Dataset entries:
(* ===== verification/MoveSafety.v ===== *)
(** No operation of the manager but a destroy asks for the removal of the state
    volume a bot lives on. *)
From S2P Require Import Prelude AutoRestart Fleet Hosts FleetStore FleetWorld InstanceManager FleetLogic FleetGuar.
From stdpp Require Import list strings.
#[local] Open Scope Z_scope.

Create HintDb quiet discriminated.
Create HintDb safe discriminated.

Section Quiets.
Context {X : Type} `{!ContainerRuntime X, !AgentAdapter X, !Collaborators X} (cfg : AppConfig) (id : string).
Hypothesis db_answers : forall x, (db_next x).1 = St_done.

Local Abbreviation Quiet := (FleetLogic.Quiet (X := X) (ac_managedHostIds cfg) id).

Local Hint Resolve quiet_ret quiet_throw quiet_now quiet_lift quiet_query quiet_ext quiet_ext' quiet_append
  quiet_readRows : quiet.

Ltac quiet :=
  repeat first
    [ solve [eauto 2 with quiet nocore]
    | match goal with
      | |- FleetLogic.Quiet _ _ (bind _ _) => apply quiet_bind; [|intros ?]
      | |- FleetLogic.Quiet _ _ (catch _ _) => apply quiet_catch; [|intros ?]
      | |- FleetLogic.Quiet _ _ (attempt _) => apply quiet_attempt
      | |- FleetLogic.Quiet _ _ (finally _ _) => apply quiet_finally
      | |- FleetLogic.Quiet _ _ (match ?x with _ => _ end) => destruct x
      | |- FleetLogic.Quiet _ _ (let _ := _ in _) => cbv zeta
      end ].

Lemma quiet_host h : Quiet (host cfg h).
Proof. unfold host. quiet. Qed.
Local Hint Resolve quiet_host : quiet.

Lemma quiet_managedHostOf h : Quiet (managedHostOf cfg h).
Proof. unfold managedHostOf. quiet. Qed.
Local Hint Resolve quiet_managedHostOf : quiet.

Lemma quiet_findInstance i : Quiet (findInstance cfg i).
Proof. apply quiet_statement; [exact db_answers|]. intros d. repeat split. Qed.
Local Hint Resolve quiet_findInstance : quiet.

Lemma quiet_requireInstance i : Quiet (requireInstance cfg i).
Proof. unfold requireInstance. quiet. Qed.
Local Hint Resolve quiet_requireInstance : quiet.

Lemma quiet_requireOwnedInstance i u : Quiet (requireOwnedInstance cfg i u).
Proof. unfold requireOwnedInstance. quiet. Qed.
Local Hint Resolve quiet_requireOwnedInstance : quiet.

Lemma quiet_setContainerId i c : Quiet (setContainerId cfg i c).
Proof. unfold setContainerId. quiet. apply quiet_light; auto. Qed.
Local Hint Resolve quiet_setContainerId : quiet.

Lemma quiet_setPairing i p : Quiet (setPairing cfg i p).
Proof.
  unfold setPairing, updatePairing. quiet. apply quiet_light; auto.
  destruct p as [[] [] [] [] []]; reflexivity.
Qed.
Local Hint Resolve quiet_setPairing : quiet.

Lemma quiet_writeConfigRow i c : Quiet (writeConfigRow cfg i c).
Proof.
  unfold writeConfigRow. quiet. apply quiet_alike; [exact db_answers|]. intros rows. unfold updateConfig_tx. cbv zeta.
  set (rows1 := update_where _ (withConfig c) rows).
  assert (H1 : Forall2 alike rows rows1).
  { apply alike_update. intros r. unfold alike, withConfig. simpl. destruct (ro_settings r) as [?|[? ?]]; repeat split. }
  pose proof (alike_light (fun j => ownedRow (ac_managedHostIds cfg) i j && negb (str_eqb (fi_displayName j) (ic_displayName c)))
    [A_displayName (ic_displayName c); A_updatedAt a] rows1 eq_refl) as H2.
  destruct (updateRows _ _ rows1) as [[e|b] rows']; simpl in *; [apply alike_all_refl | eapply alike_trans; eassumption].
Qed.
Local Hint Resolve quiet_writeConfigRow : quiet.

Lemma quiet_existingContainerId i : Quiet (existingContainerId cfg i).
Proof. unfold existingContainerId. quiet. Qed.
Local Hint Resolve quiet_existingContainerId : quiet.

Lemma quiet_resolveContainerId i : Quiet (resolveContainerId cfg i).
Proof. unfold resolveContainerId. quiet. Qed.
Local Hint Resolve quiet_resolveContainerId : quiet.

Lemma quiet_seedWorkspace i c : Quiet (seedWorkspace cfg i c).
Proof. unfold seedWorkspace. quiet. Qed.
Local Hint Resolve quiet_seedWorkspace : quiet.

Lemma quiet_refreshRuntimeConfig i : Quiet (refreshRuntimeConfig cfg i).
Proof. unfold refreshRuntimeConfig. quiet. Qed.
Local Hint Resolve quiet_refreshRuntimeConfig : quiet.

Lemma quiet_ensureContainerExists i : Quiet (ensureContainerExists cfg i).
Proof. unfold ensureContainerExists, findOrCreateContainer. quiet. Qed.
Local Hint Resolve quiet_ensureContainerExists : quiet.

Lemma quiet_ensureContainerStarted i c : Quiet (ensureContainerStarted i c).
Proof. unfold ensureContainerStarted. quiet. Qed.
Local Hint Resolve quiet_ensureContainerStarted : quiet.

Lemma quiet_restartContainer i c : Quiet (restartContainer cfg i c).
Proof. unfold restartContainer. quiet. Qed.
Local Hint Resolve quiet_restartContainer : quiet.

Lemma quiet_restoreAgentBackup i c : Quiet (restoreAgentBackup cfg i c).
Proof. unfold restoreAgentBackup, INVALID. quiet. apply quiet_light; auto. Qed.
Local Hint Resolve quiet_restoreAgentBackup : quiet.

Lemma quiet_importIfMoved i c : Quiet (importIfMoved cfg i c).
Proof. unfold importIfMoved, restoreMovedVolume. quiet. apply quiet_light; auto. Qed.
Local Hint Resolve quiet_importIfMoved : quiet.

Lemma quiet_allocatePort h : Quiet (allocatePort cfg h).
Proof.
  unfold allocatePort. quiet. apply quiet_atomic. intros d. unfold pickPort.
  destruct (List.find _ _); repeat split.
Qed.
Local Hint Resolve quiet_allocatePort : quiet.

Lemma quiet_releasePort h p : Quiet (releasePort h p).
Proof. apply quiet_atomic. intros d. repeat split. Qed.
Local Hint Resolve quiet_releasePort : quiet.

Lemma quiet_placementAssertFits h m : Quiet (placementAssertFits cfg h m).
Proof.
  unfold placementAssertFits. quiet. apply quiet_atomic. intros d. destruct (assertFits _ _ _ _ _ _ _). repeat split.
Qed.
Local Hint Resolve quiet_placementAssertFits : quiet.

Lemma quiet_newIntegrationsBinding : Quiet (newIntegrationsBinding cfg).
Proof. unfold newIntegrationsBinding. quiet. Qed.
Local Hint Resolve quiet_newIntegrationsBinding : quiet.

Lemma quiet_recreateContainer i : Quiet (recreateContainer cfg i).
Proof. unfold recreateContainer, ensureIntegrationsBinding, snapshotBeforeMigration. quiet. Qed.
Local Hint Resolve quiet_recreateContainer : quiet.

Lemma quiet_containerForBoot i : Quiet (containerForBoot cfg i).
Proof. unfold containerForBoot. quiet. Qed.
Local Hint Resolve quiet_containerForBoot : quiet.

Lemma quiet_gatewayAnswers i : Quiet (gatewayAnswers cfg i).
Proof. unfold gatewayAnswers. quiet. Qed.
Local Hint Resolve quiet_gatewayAnswers : quiet.

Lemma quiet_applyConfigLocked i u p : Quiet (applyConfigLocked cfg i u p).
Proof. unfold applyConfigLocked. quiet. Qed.
Local Hint Resolve quiet_applyConfigLocked : quiet.

(** ** Reading the bot's row *)
Local Abbreviation T := (FleetLogic.T (X := X) (ac_managedHostIds cfg) id).
Local Abbreviation Safe := (FleetLogic.Safe (X := X) (ac_managedHostIds cfg) id).
Local Abbreviation view := (FleetLogic.view (X := X) (ac_managedHostIds cfg) id).

Definition Reads (inst : FleetInstance) (v : option View) : Prop :=
  exists vv, v = Some vv /\ v_host vv = fi_hostId inst /\ v_from vv = fi_movedFromHostId inst /\
    v_obj vv = fi_moveObjectName inst /\ v_prov vv = bool_decide (fi_status inst = I_provisioning) /\
    v_dead vv = bool_decide (fi_status inst = I_destroyed) /\ v_ok vv = true /\ fi_id inst = id.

_YOUR INSTRUCTIONS_:
Among the entries, how many lines carry "HintDb"? Reply with a number and nothing else.

_OUTPUT OF THE EXERCISE_:
2